At dinner, last evening, George and Amit had warned me of the possible traffic hold up on the Mahad Ghats. I started early wanting to beat the truck traffic. Fog slowed me down, but only for a while. I took the Mahad Ghats quite easily and reached Mahad in slightly over 2.5 hours. It broke the record set by George by quite some time! The going was so good that I expected to be in Mumbai well before noon. The traffic and a misunderstanding of the directions given by Jose Tharakan delayed me a bit. But, it was the hospitality of the Tharakans and the fabulous lunch that set me back a couple of hours. Jose also stuck a yellow tape on the right side headlight, telling me of the stipulation of the Gujarat traffic police who fined Rs. 100 for the violation. He guided me back to the Dahisar toll booth from where I took off for Gujarat.
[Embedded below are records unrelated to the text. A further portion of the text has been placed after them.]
(** * Shallow embedding of [prepdocslib/textsplitter.py]

    Python strings are sequences of Unicode code points; a text is modelled
    as [list Z], one code point per element.  Python slicing [t[a:b]] with
    non-negative bounds is [firstn]/[skipn].  The external token counter
    ([len(bpe.encode(text))]) is a parameter [count_tokens]; the
    tabulate-based rendering of the Excel splitter is a parameter as well. *)

From Stdlib Require Import String Ascii ZArith List Bool Lia.
Import ListNotations.

Open Scope Z_scope.

(** ** Characters and the fixed boundary sets *)

Definition char := Z.
Definition text_t := list char.

(** Code points of an ASCII string literal (used to write concrete inputs). *)
Definition cps (s : string) : text_t :=
  map (fun a => Z.of_nat (nat_of_ascii a)) (list_ascii_of_string s).

(** [STANDARD_WORD_BREAKS]: , ; : space ( ) [ ] { } \t \n *)
Definition STANDARD_WORD_BREAKS : list char :=
  [44; 59; 58; 32; 40; 41; 91; 93; 123; 125; 9; 10].

(** [CJK_WORD_BREAKS], in source order. *)
Definition CJK_WORD_BREAKS : list char :=
  [0x3001; 0xff0c; 0xff1b; 0xff1a; 0xff08; 0xff09; 0x3010; 0x3011; 0x300c;
   0x300d; 0x300e; 0x300f; 0x3014; 0x3015; 0x3008; 0x3009; 0x300a; 0x300b;
   0x3016; 0x3017; 0x3018; 0x3019; 0x301a; 0x301b; 0x301d; 0x301e; 0x301f;
   0x3030; 0x2013; 0x2014; 0x2018; 0x2019; 0x201a; 0x201b; 0x201c; 0x201d;
   0x201e; 0x201f; 0x2039; 0x203a].

(** [STANDARD_SENTENCE_ENDINGS]: . ! ? *)
Definition STANDARD_SENTENCE_ENDINGS : list char := [46; 33; 63].

(** [CJK_SENTENCE_ENDINGS]. *)
Definition CJK_SENTENCE_ENDINGS : list char :=
  [0x3002; 0xff01; 0xff1f; 0x203c; 0x2047; 0x2048; 0x2049].

(** [self.sentence_endings] and [self.word_breaks] of [SentenceTextSplitter]. *)
Definition sentence_endings : list char :=
  STANDARD_SENTENCE_ENDINGS ++ CJK_SENTENCE_ENDINGS.
Definition word_breaks : list char := STANDARD_WORD_BREAKS ++ CJK_WORD_BREAKS.

Definition py_in (c : char) (l : list char) : bool := existsb (Z.eqb c) l.

(** Python's [str.isspace] characters, i.e. what [str.strip] removes. *)
Definition py_whitespace : list char :=
  [9; 10; 11; 12; 13; 28; 29; 30; 31; 32; 0x85; 0xa0; 0x1680;
   0x2000; 0x2001; 0x2002; 0x2003; 0x2004; 0x2005; 0x2006; 0x2007; 0x2008;
   0x2009; 0x200a; 0x2028; 0x2029; 0x202f; 0x205f; 0x3000].

(** [len(t.strip()) == 0]. *)
Definition strip_is_empty (t : text_t) : bool :=
  forallb (fun c => py_in c py_whitespace) t.

(** Python [t[i]] for an integer index: negative indices count from the end,
    anything else out of range raises [IndexError] ([None]). *)
Definition py_getitem (t : text_t) (i : Z) : option char :=
  let n := Z.of_nat (length t) in
  if (0 <=? i) && (i <? n) then nth_error t (Z.to_nat i)
  else if (- n <=? i) && (i <? 0) then nth_error t (Z.to_nat (i + n))
  else None.

(** Python [t[a:b]] for [0 <= a], [0 <= b]. *)
Definition slice (a b : nat) (t : text_t) : text_t := firstn (b - a) (skipn a t).

(** ** Data model ([page.py]) *)

(** A page identifier is an integer (documents) or a sheet name (workbooks). *)
Inductive page_id :=
| PageNo (n : Z)
| SheetName (s : string).

Record Page := mkPage { page_num : page_id; offset : Z; text : text_t }.

Record SplitPage := mkSplitPage { sp_page_num : page_id; sp_text : text_t }.

(** Constants of the module and of [SentenceTextSplitter.__init__]. *)
Definition DEFAULT_OVERLAP_PERCENT : nat := 10.
Definition DEFAULT_SECTION_LENGTH : nat := 1000.
Definition max_section_length : nat := DEFAULT_SECTION_LENGTH.
Definition sentence_search_limit : nat := 100.
(** [int(1000 * 10 / 100)] *)
Definition section_overlap : nat :=
  (max_section_length * DEFAULT_OVERLAP_PERCENT / 100)%nat.

(** How a (fuel-bounded) run of a generator ended: it returned, it was cut
    off by the fuel bound (the recursion/loop was still going), or it raised. *)
Inductive outcome := Finished | OutOfFuel | Raised.

(** ** [SentenceTextSplitter.split_page_by_max_tokens] *)

(** The spiral search of lines 112-124:
    [while start - pos > boundary: if text[start-pos] in endings ... elif
    text[start+pos] in endings ... else pos += 1].  [None] is an
    [IndexError]; [Some (-1)] means no sentence ending was found.  The loop
    runs at most [start - boundary] times, so [k] never runs out first. *)
Fixpoint spiral (k : nat) (t : text_t) (start boundary pos : Z) : option Z :=
  match k with
  | O => Some (-1)
  | S k' =>
      if boundary <? start - pos then
        match py_getitem t (start - pos) with
        | None => None
        | Some c =>
            if py_in c sentence_endings then Some (start - pos)
            else match py_getitem t (start + pos) with
                 | None => None
                 | Some c' =>
                     if py_in c' sentence_endings then Some (start + pos)
                     else spiral k' t start boundary (pos + 1)
                 end
        end
      else Some (-1)
  end.

Definition spiral_start (t : text_t) : Z := Z.of_nat (length t) / 2.
Definition spiral_boundary (t : text_t) : Z := Z.of_nat (length t) / 3.

Definition split_position (t : text_t) : option Z :=
  spiral (S (length t / 2)) t (spiral_start t) (spiral_boundary t) 0.

(** Lines 126-135: the two halves recursed on.  [int(len * (10/100))] is
    [len / 10] for every length a string can have. *)
Definition halves (t : text_t) : option (text_t * text_t) :=
  match split_position t with
  | None => None
  | Some sp =>
      if 0 <? sp then
        Some (firstn (Z.to_nat sp + 1) t, skipn (Z.to_nat sp + 1) t)
      else
        let middle := (length t / 2)%nat in
        let overlap := (length t * DEFAULT_OVERLAP_PERCENT / 100)%nat in
        Some (firstn (middle + overlap) t, skipn (middle - overlap) t)
  end.

Section TokenSplitter.

Variable count_tokens : text_t -> nat.
Variable max_tokens_per_section : Z.

(** The generator, run with a recursion-depth bound [fuel]: the fragments
    it yields, in order, and how the run ended. *)
Fixpoint split_page_by_max_tokens (fuel : nat) (pn : page_id) (t : text_t)
  : list SplitPage * outcome :=
  match fuel with
  | O => ([], OutOfFuel)
  | S f =>
      if Z.of_nat (count_tokens t) <=? max_tokens_per_section then
        ([mkSplitPage pn t], Finished)
      else
        match halves t with
        | None => ([], Raised)
        | Some (first_half, second_half) =>
            let '(o1, r1) := split_page_by_max_tokens f pn first_half in
            match r1 with
            | Finished =>
                let '(o2, r2) := split_page_by_max_tokens f pn second_half in
                (o1 ++ o2, r2)
            | _ => (o1, r1)
            end
        end
  end.

End TokenSplitter.

(** ** [SentenceTextSplitter.split_pages] *)

Open Scope nat_scope.

(** [find_page]: [for i in range(num_pages - 1): if offset >= pages[i].offset
    and offset < pages[i + 1].offset: return pages[i].page_num], then
    [return pages[num_pages - 1].page_num]; on an empty list [pages[-1]]
    raises ([None]). *)
Fixpoint find_page (pages : list Page) (o : Z) : option page_id :=
  match pages with
  | [] => None
  | [p] => Some (page_num p)
  | p :: ((q :: _) as rest) =>
      if ((offset p <=? o) && (o <? offset q))%Z then Some (page_num p)
      else find_page rest o
  end.

(** [all_text = "".join(page.text for page in pages)] *)
Definition all_text_of (pages : list Page) : text_t := concat (map text pages).

(** [all_text[i]] at an index the loops only reach inside [0, length). *)
Definition char_at (t : text_t) (i : nat) : char := nth i t 0%Z.

(** Lines 166-173: the forward search for a sentence ending; returns the new
    [end] and [last_word].  It runs at most [sentence_search_limit] times. *)
Fixpoint scan_end (k : nat) (t : text_t) (len start e : nat) (last_word : Z)
  : nat * Z :=
  match k with
  | O => (e, last_word)
  | S k' =>
      if (e <? len) && (e <? start + max_section_length + sentence_search_limit)
         && negb (py_in (char_at t e) sentence_endings)
      then scan_end k' t len start (e + 1)
             (if py_in (char_at t e) word_breaks then Z.of_nat e else last_word)
      else (e, last_word)
  end.

(** Lines 159-177: the end of the window starting at [start]. *)
Definition compute_end (t : text_t) (len start : nat) : nat :=
  let e0 := start + max_section_length in
  let e1 :=
    if len <? e0 then len
    else
      let '(e, last_word) :=
        scan_end (S sentence_search_limit) t len start e0 (-1)%Z in
      if (e <? len) && negb (py_in (char_at t e) sentence_endings)
         && (0 <? last_word)%Z
      then Z.to_nat last_word else e in
  if e1 <? len then e1 + 1 else e1.

(** Lines 181-188: the backward search; [start > end - max_section_length -
    2 * sentence_search_limit] is written without subtraction. *)
Fixpoint scan_start (k : nat) (t : text_t) (e s : nat) (last_word : Z)
  : nat * Z :=
  match k with
  | O => (s, last_word)
  | S k' =>
      if (0 <? s) && (e <? s + max_section_length + 2 * sentence_search_limit)
         && negb (py_in (char_at t s) sentence_endings)
      then scan_start k' t e (s - 1)
             (if py_in (char_at t s) word_breaks then Z.of_nat s else last_word)
      else (s, last_word)
  end.

(** Lines 180-192: the realigned start of the window ending at [e]. *)
Definition compute_start (t : text_t) (e start : nat) : nat :=
  let '(s1, last_word) := scan_start (S start) t e start (-1)%Z in
  let s2 :=
    if negb (py_in (char_at t s1) sentence_endings) && (0 <? last_word)%Z
    then Z.to_nat last_word else s1 in
  if 0 <? s2 then s2 + 1 else s2.

Fixpoint is_prefix (p t : text_t) : bool :=
  match p, t with
  | [], _ => true
  | a :: p', b :: t' => Z.eqb a b && is_prefix p' t'
  | _ :: _, [] => false
  end.

(** Python [t.rfind(p)]: the largest index where [p] occurs, or [-1]. *)
Definition rfind (t p : text_t) : Z :=
  fold_left (fun acc i => if is_prefix p (skipn i t) then Z.of_nat i else acc)
    (seq 0 (S (length t))) (-1)%Z.

Definition FIGURE_OPEN : text_t := cps "<figure".
Definition FIGURE_CLOSE : text_t := cps "</figure".

(** Lines 197-207: the start of the next window, from the emitted window
    [[s, e)]. *)
Definition next_start (t : text_t) (s e : nat) : nat :=
  let section_text := slice s e t in
  let last_figure_start := rfind section_text FIGURE_OPEN in
  if (Z.of_nat (2 * sentence_search_limit) <? last_figure_start)%Z
     && (rfind section_text FIGURE_CLOSE <? last_figure_start)%Z
  then Nat.min (e - section_overlap) (s + Z.to_nat last_figure_start)
  else e - section_overlap.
The roads were superb. However, I was constrained to pull up for a power nap after the heavy meal.
Superbly surfaced 4-laned roads greeted me on entry to NAMO(Narendra Modi)land. In fact, the roads were fabulous all the way from Mumbai to Ahmedabad. The short stretch between Ankaleswar and Bharuch was a bit of a struggle. Heavy vehicles were seen held up for kilometers short of the Golden Bridge spanning the Narmada. Evidently, work was going on for restoration of some part of the bridge built by the British in 1881. Vendors were busy selling the famous Bharuchi peanuts in packets of varying sizes. I was almost resigned to the possibility of buying peanuts and resting awhile till the traffic wound its way past the bridge. Just when I sized up a possible peanut vendor a truck driver asked me to cut a few lanes and take the outer most lane reserved for cars. A few other truckers helped negotiate the move and I sped past the hold up. The road from Vadodara to Ahmedabad, the National Expressway 1, was a dream. I had been getting reports about the NE1 for many years, but this was the first time I was driving on it. The super 115 km road could be negotiated in less than an hour, even in the night. Why cannot we make more such roads and make travel a pleasure in India? Of course, good roads come at a cost. Between Cochin and Mangalore I paid only Rs. 10 as toll for a distance of 450 kms. The stretch from Mumbai to Ahmedabad cost me Rs. 590 for a distance of 550 kms. The wonderful fact is that I negotiated the stretch in about 7 hours! And, no sweat. Saved on fuel and wear and tear, too.
Accommodation had been arranged in the Railway Officers’ Rest House (ORH) in Ahmedabad. After parking and arranging with the attendants to keep an eye on the car I took the luggage up to the appointed room. The heavy lunch banished any thoughts of dinner. I settled down for the night, comfortable in the thought that I had less than 500 kms to reach the start point of the Coastal Expedition. I also decided not to rush with an early morning start.